**Task input**
Lemma take_sprintf buf off s k :
  (off + length s + 1 <= length buf)%nat -> (k = off + length s)%nat ->
  take k (memcpy buf off (s ++ [0])) = take off buf ++ s.
Proof.
  intros Hl ->. unfold memcpy. rewrite <- (app_assoc s), app_assoc, take_app_length'; [done|].
  rewrite length_app, length_take. lia.
Qed.

Definition hex_text (digest : list Z) : list Z := concat (digest_to_hex8_u <$> digest).

Lemma hex_text_no_nul digest : bytes_ok digest -> no_nul (hex_text digest).
Proof.
  assert (H8 : forall b, is_u8 b -> no_nul (digest_to_hex8_u b)).
  { intros b Hb. apply (bool_decide_unpack _), Is_true_eq_left. revert b Hb.
    apply byte_cases. vm_compute. reflexivity. }
  unfold hex_text, no_nul. induction 1 as [|b l Hb _ IH]; [constructor|].
  rewrite fmap_cons. cbn [concat]. apply Forall_app. split; [by apply H8|done].
Qed.

Lemma digest_to_str_write digest buf :
  length digest = 16%nat -> (32 <= length buf)%nat ->
  digest_to_str digest buf = hex_text digest ++ drop 32 buf.
Proof.
  intros Hd Hb. unfold digest_to_str, DIGEST_LEN. rewrite digest_to_str_loop_spec by lia.
  by rewrite take_0, drop_0, take_ge by lia.
Qed.

(** What authenticates the proxy to the directory. *)
Definition reg_digest (name addr : list Z) : list Z := Md5.Spec.md5 (name ++ addr ++ digest_salt).
Definition suffix_text (name addr : list Z) (port : Z) : list Z :=
  str "&a=" ++ addr ++ str "&d=" ++ hex_text (reg_digest name addr) ++
  str "&p=" ++ dec port ++ str "&v=" ++ protocol_version.

Lemma no_nul_app l1 l2 : no_nul l1 -> no_nul l2 -> no_nul (l1 ++ l2).
Proof. intros. by apply Forall_app. Qed.

Lemma no_nul_dec_text z : no_nul (dec z).
Proof. eapply Forall_impl; [apply dec_digits|]. simpl. lia. Qed.

Ltac literal := apply (bool_decide_unpack _); vm_compute; exact I.

Lemma length_fresh mem n : length (fresh_bytes mem n) = n.
Proof. unfold fresh_bytes. by rewrite length_map, length_seq. Qed.

Lemma fresh_ok mem n : (forall i, is_u8 (mem i)) -> bytes_ok (fresh_bytes mem n).
Proof. intros Hm. unfold fresh_bytes. apply Forall_map, Forall_true. done. Qed.

Lemma memcpy_ok dst off src : bytes_ok dst -> bytes_ok src -> bytes_ok (memcpy dst off src).
Proof. intros Hd Hs. unfold memcpy. apply Forall_app. split; [by apply Forall_take|].
  apply Forall_app. split; [done|by apply Forall_drop]. Qed.

(** The suffix is built within its buffer exactly when the name has at most
    fifty characters. *)
Lemma build_suffix_text ctx mem name addr port :
  length (Md5.buffer ctx) = 64%nat -> (forall i, is_u8 (mem i)) ->
  bytes_ok name -> bytes_ok addr -> no_nul addr -> is_u16 port ->
  Z.of_nat (length addr) < 2 ^ 31 -> (length name <= 50)%nat ->
  build_suffix ctx mem name addr port = Some (suffix_text name addr port).
Proof.
  intros Hctx Hmem Hbn Hba Hna Hport Hla Hln. unfold build_suffix, DIGEST_LEN.
  set (tail := str "&p=" ++ dec port ++ str "&v=" ++ protocol_version).
  assert (Htail : (length tail <= 17)%nat).
  { pose proof (dec_length port 5) as Hd. unfold is_u16 in Hport. unfold tail. rewrite !length_app.
    change (length (str "&p=")) with 3%nat. change (length (str "&v=")) with 3%nat.
    change (length protocol_version) with 6%nat. change (10 ^ Z.of_nat 5) with 100000 in Hd. lia. }
  set (head := str "&a=" ++ addr ++ str "&d=").
  assert (Hhead : length head = (length addr + 6)%nat).
  { unfold head. rewrite !length_app. change (length (str "&a=")) with 3%nat.
    change (length (str "&d=")) with 3%nat. lia. }
  set (key := name ++ addr ++ digest_salt).
  assert (Hkey : length key = (length name + length addr + 6)%nat).
  { unfold key. rewrite !length_app. change (length digest_salt) with 6%nat. lia. }
  change (length protocol_version) with 6%nat.
  set (buf0 := fresh_bytes mem _).
  assert (H0 : length buf0 = (length addr + 57)%nat) by (unfold buf0; rewrite length_fresh; lia).
  rewrite sprintf_at_fits by lia. set (buf1 := memcpy buf0 0 (key ++ [0])).
  assert (H1 : length buf1 = (length addr + 57)%nat) by (unfold buf1; rewrite length_sprintf; lia).
  assert (Hdig : digest_get ctx buf1 (length key) = reg_digest name addr).
  { rewrite digest_get_md5; [|done| |lia|lia].
    - unfold buf1. rewrite take_sprintf by lia. done.
    - unfold buf1. apply memcpy_ok; [by apply fresh_ok|]. apply bytes_ok_app. split; [|by repeat constructor].
      unfold key. rewrite !bytes_ok_app. split_and!; [done|done|literal]. }
  rewrite Hdig, sprintf_at_fits by lia. set (buf2 := memcpy buf1 0 (head ++ [0])).
  assert (H2 : length buf2 = (length addr + 57)%nat) by (unfold buf2; rewrite length_sprintf; lia).
  assert (Ht2 : take (length head) buf2 = head) by (unfold buf2; rewrite take_sprintf by lia; done).
  rewrite Ht2, digest_to_str_write by (try apply length_md5; rewrite length_drop; lia).
  set (buf3 := head ++ hex_text (reg_digest name addr) ++ _).
  assert (Hhex : length (hex_text (reg_digest name addr)) = 32%nat).
  { unfold hex_text. rewrite length_hex_text. unfold reg_digest. by rewrite length_md5. }
  assert (H3 : length buf3 = (length addr + 57)%nat).
  { unfold buf3. rewrite !length_app, Hhex, !length_drop. lia. }
  rewrite sprintf_at_fits by lia. f_equal. unfold memcpy.
  assert (Ht3 : take (length head + 2 * 16) buf3 = head ++ hex_text (reg_digest name addr)).
  { unfold buf3. rewrite app_assoc. apply take_app_length'. rewrite length_app. lia. }
  rewrite Ht3, <- (app_assoc tail). cbn [app]. rewrite app_assoc, cstr_app_nul.
  - unfold suffix_text, head, tail. by rewrite <- !app_assoc.
  - unfold head, tail. repeat apply no_nul_app;
      [literal|done|literal|apply hex_text_no_nul, md5_bytes_ok|literal|apply no_nul_dec_text|literal|literal].
Qed.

**What needs to be done**
Take the records above and return, word for word, only the lines that fall from the line with "tail. rewrite !length_app." to the line with "assert (H3 : length", both of them included.

**Answer to this task**
  { pose proof (dec_length port 5) as Hd. unfold is_u16 in Hport. unfold tail. rewrite !length_app.
    change (length (str "&p=")) with 3%nat. change (length (str "&v=")) with 3%nat.
    change (length protocol_version) with 6%nat. change (10 ^ Z.of_nat 5) with 100000 in Hd. lia. }
  set (head := str "&a=" ++ addr ++ str "&d=").
  assert (Hhead : length head = (length addr + 6)%nat).
  { unfold head. rewrite !length_app. change (length (str "&a=")) with 3%nat.
    change (length (str "&d=")) with 3%nat. lia. }
  set (key := name ++ addr ++ digest_salt).
  assert (Hkey : length key = (length name + length addr + 6)%nat).
  { unfold key. rewrite !length_app. change (length digest_salt) with 6%nat. lia. }
  change (length protocol_version) with 6%nat.
  set (buf0 := fresh_bytes mem _).
  assert (H0 : length buf0 = (length addr + 57)%nat) by (unfold buf0; rewrite length_fresh; lia).
  rewrite sprintf_at_fits by lia. set (buf1 := memcpy buf0 0 (key ++ [0])).
  assert (H1 : length buf1 = (length addr + 57)%nat) by (unfold buf1; rewrite length_sprintf; lia).
  assert (Hdig : digest_get ctx buf1 (length key) = reg_digest name addr).
  { rewrite digest_get_md5; [|done| |lia|lia].
    - unfold buf1. rewrite take_sprintf by lia. done.
    - unfold buf1. apply memcpy_ok; [by apply fresh_ok|]. apply bytes_ok_app. split; [|by repeat constructor].
      unfold key. rewrite !bytes_ok_app. split_and!; [done|done|literal]. }
  rewrite Hdig, sprintf_at_fits by lia. set (buf2 := memcpy buf1 0 (head ++ [0])).
  assert (H2 : length buf2 = (length addr + 57)%nat) by (unfold buf2; rewrite length_sprintf; lia).
  assert (Ht2 : take (length head) buf2 = head) by (unfold buf2; rewrite take_sprintf by lia; done).
  rewrite Ht2, digest_to_str_write by (try apply length_md5; rewrite length_drop; lia).
  set (buf3 := head ++ hex_text (reg_digest name addr) ++ _).
  assert (Hhex : length (hex_text (reg_digest name addr)) = 32%nat).
  { unfold hex_text. rewrite length_hex_text. unfold reg_digest. by rewrite length_md5. }
  assert (H3 : length buf3 = (length addr + 57)%nat).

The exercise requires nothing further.